Writing and journaling is extremely therapeutic. I know this very well. I started writing poetry around 5th grade and I continued doing so until my brief stay in college. I used to love to write not because I wanted to be a writer but because it allowed me to express and divulge my emotions. In moments of extreme sadness writing became essential to me. But after college, after I met the love of my life I completely stopped. I no longer found it necessary. In fact, I threw out every single poem I ever wrote in my entire life. My high school creative writing teacher would kill me!
I remember putting them in a black garbage bag hoping that my past would be thrown out with them. I wanted a new start. I didn't want all those memories wearing me down. I rather them take my place at a landfill.
6 years ago I allowed myself to accept the good in my life. I allowed myself to be happy by removing all of the negative people and things that surrounded me. Now that I've cleansed myself of all of that I think it's fair to say that maybe I should write again. I want to leave something behind for my future children. I want to leave something behind for myself.

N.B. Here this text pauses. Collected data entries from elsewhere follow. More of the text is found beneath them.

(** X1, witness. *)
Lemma parseIds_appends_in_order_toy :
  ∃ hs : list Hash,
    ["h0"; "ha"; "hb"] = ["h0"] ++ hs ∧
    Forall2 parsesAs [AStr "ha"; AStr "hb"] hs.
Proof.
  apply (parseIds_appends_in_order (hashOps := toyHash)
           [AStr "ha"; AStr "hb"] ["h0"] ["h0"; "ha"; "hb"]).
  reflexivity.
Defined.

(** X2, witness: a number, then the empty string, after one id. *)
Lemma parseIds_first_bad_toy :
  (matchStr (AInt 7) = None →
   parseIds ([AStr "ha"] ++ AInt 7 :: [AStr "hb"]) []
   = Throw (BadTerm "not an id" (AInt 7))) ∧
  (∀ s, matchStr (AInt 7) = Some s → parseHash s = None →
        parseIds ([AStr "ha"] ++ AInt 7 :: [AStr "hb"]) [] = Throw (BadHash s)).
Proof.
  apply (parseIds_first_bad (hashOps := toyHash)
           [AStr "ha"] [AStr "hb"] (AInt 7) ["ha"] []).
  constructor; [|constructor]. exists "ha". split; reflexivity.
Defined.

(** X3, witness. *)
Lemma parseSlice_sliceTerm_toy : parseSlice (sliceTerm sliceAB) = Done sliceAB.
Proof.
  apply (parseSlice_sliceTerm (hashOps := toyHash) sliceAB).
  repeat constructor.
Defined.

Lemma chain_ia_islice : rtc (succEdge chainWorld) "ia" "islice".
Proof.
  apply rtc_l with "ib"; [exists "ib"; split; reflexivity|].
  apply rtc_l with "islice"; [exists "islice"; split; reflexivity|].
  apply rtc_refl.
Qed.

(** X4, witness. *)
Lemma followSuccessors_ends_toy :
  ∃ n, ∀ fuel, (n ≤ fuel)%nat →
       followSuccessors fuel "ia" chainWorld = (chainWorld, Done "islice").
Proof.
  apply (followSuccessors_ends (hashOps := toyHash) "ia" "islice" chainWorld).
  - exact chain_ia_islice.
  - reflexivity.
Defined.

(** X5, witness: the slice is reached from ["ia"], under which no term is
    stored. *)
Lemma normalise_follows_successors_to_slice_toy :
  ∃ n, ∀ fuel, (n ≤ fuel)%nat →
       normaliseFState fuel "ia" chainWorld
       = (chainWorld, parseSlice (sliceTerm sliceAB)).
Proof.
  apply (normalise_follows_successors_to_slice (hashOps := toyHash)
           (system := toySystem) "ia" "islice" (sliceTerm sliceAB) chainWorld).
  - exact chain_ia_islice.
  - reflexivity.
  - reflexivity.
  - reflexivity.
Defined.

(** X6, witness. *)
Lemma normalise_malformed_successor_toy :
  ∃ n, ∀ fuel, (n ≤ fuel)%nat →
       normaliseFState fuel "ia" malformedSuccessor
       = (malformedSuccessor, Throw (BadHash "")).
Proof.
  apply (normalise_malformed_successor (hashOps := toyHash)
           (system := toySystem) "ia" "ib" "" malformedSuccessor).
  - apply rtc_l with "ib"; [exists "ib"; split; reflexivity|]. apply rtc_refl.
  - reflexivity.
  - reflexivity.
Defined.

(** X7, witness: two edges. *)
Lemma normalise_along_successors_toy :
  normaliseFState (S (2 + 1)) "ia" chainWorld = (chainWorld, Done sliceAB).
Proof.
  apply (normalise_along_successors (hashOps := toyHash) (system := toySystem)
           2 1 "ia" "islice" chainWorld chainWorld (Done sliceAB)).
  - apply nsteps_l with "ib"; [exists "ib"; split; reflexivity|].
    apply nsteps_l with "islice"; [exists "islice"; split; reflexivity|].
    apply nsteps_O.
  - vm_compute. reflexivity.
  - discriminate.
Defined.

(** X8, witness: ["ialias"] is given the simple derivation as its
    successor. *)
Lemma registerSuccessor_redirects_toy :
  normaliseFState 3 "ialias"
    (registerSuccessor "ialias" "iderive"
       (worldWith builders (simpleDerive "/bin/touch-out" "i686-linux"))).1
  = ((normaliseFState 2 "iderive"
        (registerSuccessor "ialias" "iderive"
           (worldWith builders (simpleDerive "/bin/touch-out" "i686-linux"))).1).1,
     Done (mkSlice ["hout"] [])).
Proof.
  apply (registerSuccessor_redirects (hashOps := toyHash) (system := toySystem)
           1 "ialias" "iderive"
           (worldWith builders (simpleDerive "/bin/touch-out" "i686-linux"))).
  - reflexivity.
  - vm_compute. reflexivity.
  - discriminate.
Defined.

(** X9, witness. *)
Lemma registerSuccessor_self_diverges_toy :
  normaliseFState 500 "iderive"
    (registerSuccessor "iderive" "iderive"
       (worldWith builders (simpleDerive "/bin/touch-out" "i686-linux"))).1
  = ((registerSuccessor "iderive" "iderive"
        (worldWith builders (simpleDerive "/bin/touch-out" "i686-linux"))).1,
     Diverge).
Proof.
  apply (registerSuccessor_self_diverges (hashOps := toyHash)
           (system := toySystem) "iderive"
           (worldWith builders (simpleDerive "/bin/touch-out" "i686-linux"))).
  reflexivity.
Defined.

(** X10, witness. *)
Lemma normalise_include_not_a_derive_toy :
  normaliseFState 2 "iinc" oddTerms
  = (oddTerms, Throw (BadTerm "not a derive" (hash2fstate "iderive"))).
Proof.
  apply (normalise_include_not_a_derive (hashOps := toyHash)
           (system := toySystem) 1 "iinc" "iinc" "iderive" oddTerms).
  - reflexivity.
  - reflexivity.
Defined.

(** X11, witness: the string constant ["Slice"]. *)
Lemma normalise_malformed_slice_toy :
  normaliseFState 2 "istr" oddTerms
  = (oddTerms, Throw (BadTerm "not a slice" (AStr "Slice"))).
Proof.
  apply (normalise_malformed_slice (hashOps := toyHash) (system := toySystem)
           1 "istr" "istr" (AStr "Slice") oddTerms).
  - reflexivity.
  - reflexivity.
  - reflexivity.
  - reflexivity.
Defined.

(** X12, witness: [OUT] is bound twice. *)
Lemma buildEnvironment_last_wins_toy :
  (∀ k, (∀ t v, t ∈ twoBindings → matchPair t ≠ Some (k, v)) →
        ({[ "OUT" := "/s/out"; "HOME" := "/" ]} : gmap string string) !! k
        = (∅ : gmap string string) !! k) ∧
  (∀ pre t k v post,
     twoBindings = pre ++ t :: post → matchPair t = Some (k, v) →
     (∀ t' v', t' ∈ post → matchPair t' ≠ Some (k, v')) →
     ({[ "OUT" := "/s/out"; "HOME" := "/" ]} : gmap string string) !! k
     = Some v).
Proof.
  apply (buildEnvironment_last_wins twoBindings ∅
           {[ "OUT" := "/s/out"; "HOME" := "/" ]}).
  vm_compute. reflexivity.
Defined.

(** X13, witness: a binding whose value is a number. *)
Lemma buildEnvironment_first_bad_toy :
  buildEnvironment
    ([ATuple [AStr "OUT"; AStr "/s/out"]]
     ++ ATuple [AStr "N"; AInt 1] :: [ATuple [AStr "HOME"; AStr "/"]]) ∅
  = Throw (BadTerm "tuple of strings expected" (ATuple [AStr "N"; AInt 1])).
Proof.
  apply (buildEnvironment_first_bad [ATuple [AStr "OUT"; AStr "/s/out"]]
           [ATuple [AStr "HOME"; AStr "/"]] (ATuple [AStr "N"; AInt 1]) ∅).
  - constructor; [by eexists|constructor].
  - reflexivity.
Defined.

(** X15, witness: the builder that makes [/s/out]. *)
Lemma runProgram_returns_only_on_exit_0_toy :
  pathExists (tmpDirName (counter (storeWorld builders ∅)))
    (storeWorld builders ∅) = false ∧
  is_Some (<[tmpDirName (counter (storeWorld builders ∅)) := Dir]>
             (fs (storeWorld builders ∅)) !! "/bin/touch-out") ∧
  ∃ files',
    execle "/bin/touch-out" (envStrings ∅)
      (tmpDirName (counter (storeWorld builders ∅)))
      (<[tmpDirName (counter (storeWorld builders ∅)) := Dir]>
         (fs (storeWorld builders ∅)))
    = Some (files', Exited 0) ∧
    fs (runProgram "/bin/touch-out" ∅ (storeWorld builders ∅)).1
    = filter (λ kv, isUnder (tmpDirName (counter (storeWorld builders ∅))) kv.1
                    = false) files'.
Proof.
  apply (runProgram_returns_only_on_exit_0 (hashOps := toyHash)
           (system := toySystem) "/bin/touch-out" ∅ (storeWorld builders ∅)
           (runProgram "/bin/touch-out" ∅ (storeWorld builders ∅)).1).
  vm_compute. reflexivity.
Defined.

(** X16, witness: the same builder, run twice. *)
Lemma consecutive_builds_use_different_dirs_toy :
  ∃ dir1 dir2 files1 files1' files2 files2',
    execle "/bin/lazy" (envStrings ∅) dir1 files1 = Some (files1', Exited 0) ∧
    execle "/bin/lazy" (envStrings ∅) dir2 files2 = Some (files2', Exited 0) ∧
    dir1 = tmpDirName (counter (storeWorld builders ∅)) ∧
    dir2 = tmpDirName
             (counter (runProgram "/bin/lazy" ∅ (storeWorld builders ∅)).1) ∧
    dir1 ≠ dir2.
Proof.
  apply (consecutive_builds_use_different_dirs (hashOps := toyHash)
           (system := toySystem) "/bin/lazy" ∅ "/bin/lazy" ∅
           (storeWorld builders ∅)
           (runProgram "/bin/lazy" ∅ (storeWorld builders ∅)).1
           (runProgram "/bin/lazy" ∅
              (runProgram "/bin/lazy" ∅ (storeWorld builders ∅)).1).1).
  - vm_compute. reflexivity.
  - vm_compute. reflexivity.
Defined.

(** The counter at its largest value: the next directory is named after
    the smallest. *)
Example counter_wraps :
  counter (runProgram "/bin/lazy" ∅
             (mkWorld builders ∅ ∅ ∅ 2147483647%Z [])).1 = (-2147483648)%Z ∧
  tmpDirName (-2147483648) = "/tmp/nix-4242--2147483648".
Proof. split; vm_compute; reflexivity. Qed.

(** The strings of an environment come in the order of their names. *)
Example envStrings_order :
  envStrings {[ "C" := "3"; "AA" := "4"; "A" := "1"; "B" := "2" ]}
  = ["A=1"; "AA=4"; "B=2"; "C=3"].
Proof. vm_compute. reflexivity. Qed.

(** X17, witness: the nested derivation, whose input is built and then
    refused. *)
Lemma normaliseFState_registers_no_successor_toy :
  dbSuccessors (normaliseFState 3 "iouter" nestedWorld).1
    = dbSuccessors nestedWorld.
Proof.
  apply (normaliseFState_registers_no_successor (hashOps := toyHash)
           (system := toySystem) 3 "iouter" nestedWorld).
  exact toy_expandId_keepsIndex.
Defined.

(** X18, witness: the builder exits with status 1. *)
Lemma failed_build_registers_nothing_toy :
  buildOutputs "/bin/false" ∅ twoOutputs [] (storeWorld builders ∅)
    = ((runProgram "/bin/false" ∅ (storeWorld builders ∅)).1,
       Throw (BuildError "unable to build package")) ∧
  dbPath2Id (runProgram "/bin/false" ∅ (storeWorld builders ∅)).1
    = dbPath2Id (storeWorld builders ∅) ∧
  (trace (runProgram "/bin/false" ∅ (storeWorld builders ∅)).1
     = trace (storeWorld builders ∅) ∨
   trace (runProgram "/bin/false" ∅ (storeWorld builders ∅)).1
     = trace (storeWorld builders ∅) ++ [EvRunProgram "/bin/false" ∅]).
Proof.
  apply (failed_build_registers_nothing (hashOps := toyHash)
           (system := toySystem) "/bin/false" ∅ twoOutputs []
           (storeWorld builders ∅)).
  vm_compute. reflexivity.
Defined.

Unfortunately it's been so long since I've written something that it doesn't come as easily as it used to. Sadness is very powerful inspiration. I can't find any inspiration in my current state.

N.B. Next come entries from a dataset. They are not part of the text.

(** Step 2: Workspace Creation, and the move of the audio file into the
    workspace.  The result is [(slug_base, slug_dir, final_audio_path)]. *)
Definition step2_workspace (config : pydict)
    (temp_download_dir : option Path) (audio_path : Path) (original_filename : str)
  : M (str * Path * Path) :=
  let slug_base := slugify (stem_of original_filename) in
  output_base_dir <- match dict_get config (u "output_directory") with
                     | Some (JStr d) => ret (path_of_str d)
                     | Some _ => raise TypeError
                     | None => ret (path_of_str (u "output/"))
                     end ;;
  let slug_dir := path_div output_base_dir slug_base in
  slug_exists <- exists_ slug_dir ;;
  (if slug_exists
   then logging WARNING (u "Directory '" ++ name slug_dir
                         ++ u "' already exists. Merging/Overwriting.")
   else mkdir slug_dir ;;
        logging INFO (u "Created workspace: " ++ path_str slug_dir)) ;;
  let final_audio_path := path_div slug_dir original_filename in
  match temp_download_dir with
  | Some tmp =>
      move audio_path final_audio_path ;;
      rmtree tmp ;;
      ret (slug_base, slug_dir, final_audio_path)
  | None =>
      if negb (path_eqb (parent audio_path) slug_dir)
      then move audio_path final_audio_path ;;
           ret (slug_base, slug_dir, final_audio_path)
      else ret (slug_base, slug_dir, audio_path)
  end.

I'm going to try to do this in baby steps.
When I was in high school I used to read one book each week. I think that really helped and it probably sparked something. I haven't read anything in so long. I've bombarded my brain with images and sounds. So this weekend, I'll be heading to the library. I have no clue what to pick out. Any suggestions?
5 comments:
Your dilemma sounds soooo familiar. I always found it a little strange (and scary) that my inspiration came from being absolutely lost.
Try Anne McCaffrey's "Crystal Singer" series if you can find it. These books are all over the place -- sci-fi, fantasy, romance, inner philosophical turmoil... I wrote for about a month straight after reading them. Some movies and even songs (Blind Guardian's "Sacred") are inspiring too.

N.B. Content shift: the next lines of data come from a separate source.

Lemma abandonedStorage_sound_witness :
  lookupBool (getManagedStorage (ListInstances Scenario.registry))
    "/wal/orphan-1" = false
  ∧ (∀ k inst, ListInstances Scenario.registry !! k = Some inst →
               StorageDirectory inst ≠ "/wal/orphan-1")
  ∧ ∃ mtime, (lastWrittenTime "/wal/orphan-1" Scenario.theWorld).1
             = (mtime, None)
             ∧ Scenario.now - mtime > minAge Scenario.cleaner.
Proof.
  apply (abandonedStorage_sound Scenario.cleaner
           (ListInstances Scenario.registry) Scenario.now Scenario.theWorld
           "/wal/orphan-1").
  - split; vm_compute; discriminate.
  - apply (bool_decide_unpack _). vm_compute. exact I.
Defined.

(** C3.  A directory whose last-write age is at most [minAge]
    ([now - mtime <= minAge], the threshold included) is not returned: the
    test is the strict [diff > minAge].  (This holds whether or not the
    directory is managed.) *)
Theorem abandonedStorage_threshold (c : walCleaner)
    (instances : gmap string ManagedInstance) (now : time.Time) (w : World)
    (d : string) (mtime : time.Time) :
  time.isDuration (minAge c) →
  (lastWrittenTime d w).1 = (mtime, None) →
  now - mtime <= minAge c →
  d ∉ (abandonedStorage c instances now w).1.
Proof.
  intros Hdur Hlast Hage Hin.
  apply abandonedStorage_elem in Hin as [_ Hel].
  apply eligible_true in Hel as (_ & mtime' & Hins & Hgt).
  rewrite inspect_run in Hlast. rewrite Hlast in Hins.
  inversion Hins. subst mtime'.
  apply Sub_gt in Hgt; [lia | assumption].
Qed.

Lemma abandonedStorage_threshold_witness :
  "/wal/orphan-1"
  ∉ (abandonedStorage Faulty.cleaner10 (ListInstances Faulty.registry)
       Faulty.now Faulty.theWorld).1.
Proof.
  apply (abandonedStorage_threshold Faulty.cleaner10
           (ListInstances Faulty.registry) Faulty.now Faulty.theWorld
           "/wal/orphan-1" (Faulty.now - 10 * time.Hour)).
  - split; vm_compute; discriminate.
  - vm_compute. reflexivity.
  - vm_compute. discriminate.
Defined.

(** ** Failed inspections *)

Lemma lastWrittenTime_result (storage : string) (w : World) :
  let walDir := wal.SubDirectory storage in
  (lastWrittenTime storage w).1
  = match walOpen (disk w) walDir with
    | Some err => (time.zero, Some err)
    | None =>
        match walSegments (disk w) walDir with
        | Err err => (time.zero, Some err)
        | Ok (_, last) =>
            if last =? -1 then
              (time.zero,
               Some (Errorf ("unable to determine most recent segment for "
                             +:+ walDir)))
            else
              match statAt (disk w) (promwal.SegmentName walDir last) with
              | Err err => (time.zero, Some err)
              | Ok segmentFile => (os.ModTime segmentFile, None)
              end
        end
    end.
Proof.
  destruct w as [d cl lg ow].
  unfold lastWrittenTime, defer, mbind, M_bind, mret, M_ret, promwal.Open,
    promwal.Segments, promwal.Close, Stat.
  simpl.
  destruct (walOpen d _); simpl; [reflexivity |].
  destruct (walSegments d _) as [[first last] | err]; simpl;
    [| reflexivity].
  destruct (last =? -1); simpl; [reflexivity |].
  destruct (statAt d _); reflexivity.
Qed.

Don't find it scary! lol Trust me, a lot of people out there are like that and in my opinion, most of the best things in life come from our struggles.
I'm heading to the library tomorrow so I'll check "Crystal Singer" out! Thank you so much for recommending her books. :D I'll also check out that song ;).
Have a great weekend!
Good luck with the writing, im sure you'll be fine, I wish I put more time aside as you are doing to read and write more, I bury myself in my crafts too much perhaps.
Aww I used to write in my journal almost every single night before I went to bed - all through high school! Granted, most of these entries were about boys but I love reading back on them now!
When I met my boyfriend, I also stopped writing and I wish I hadn't. I wish I could read back on all those 'firsts' because some are very easy to forget.
I think I might start writing in my journal again =) Thanks "Turtle Bead"!!
Try getting inspired by the ACoLab! It may be the perfect venue to spark something without a lot of pressure!! (acolab.blogspot)
I also feel like just practicing like you do with the blog is a great way to get back into writing. Don't you agree?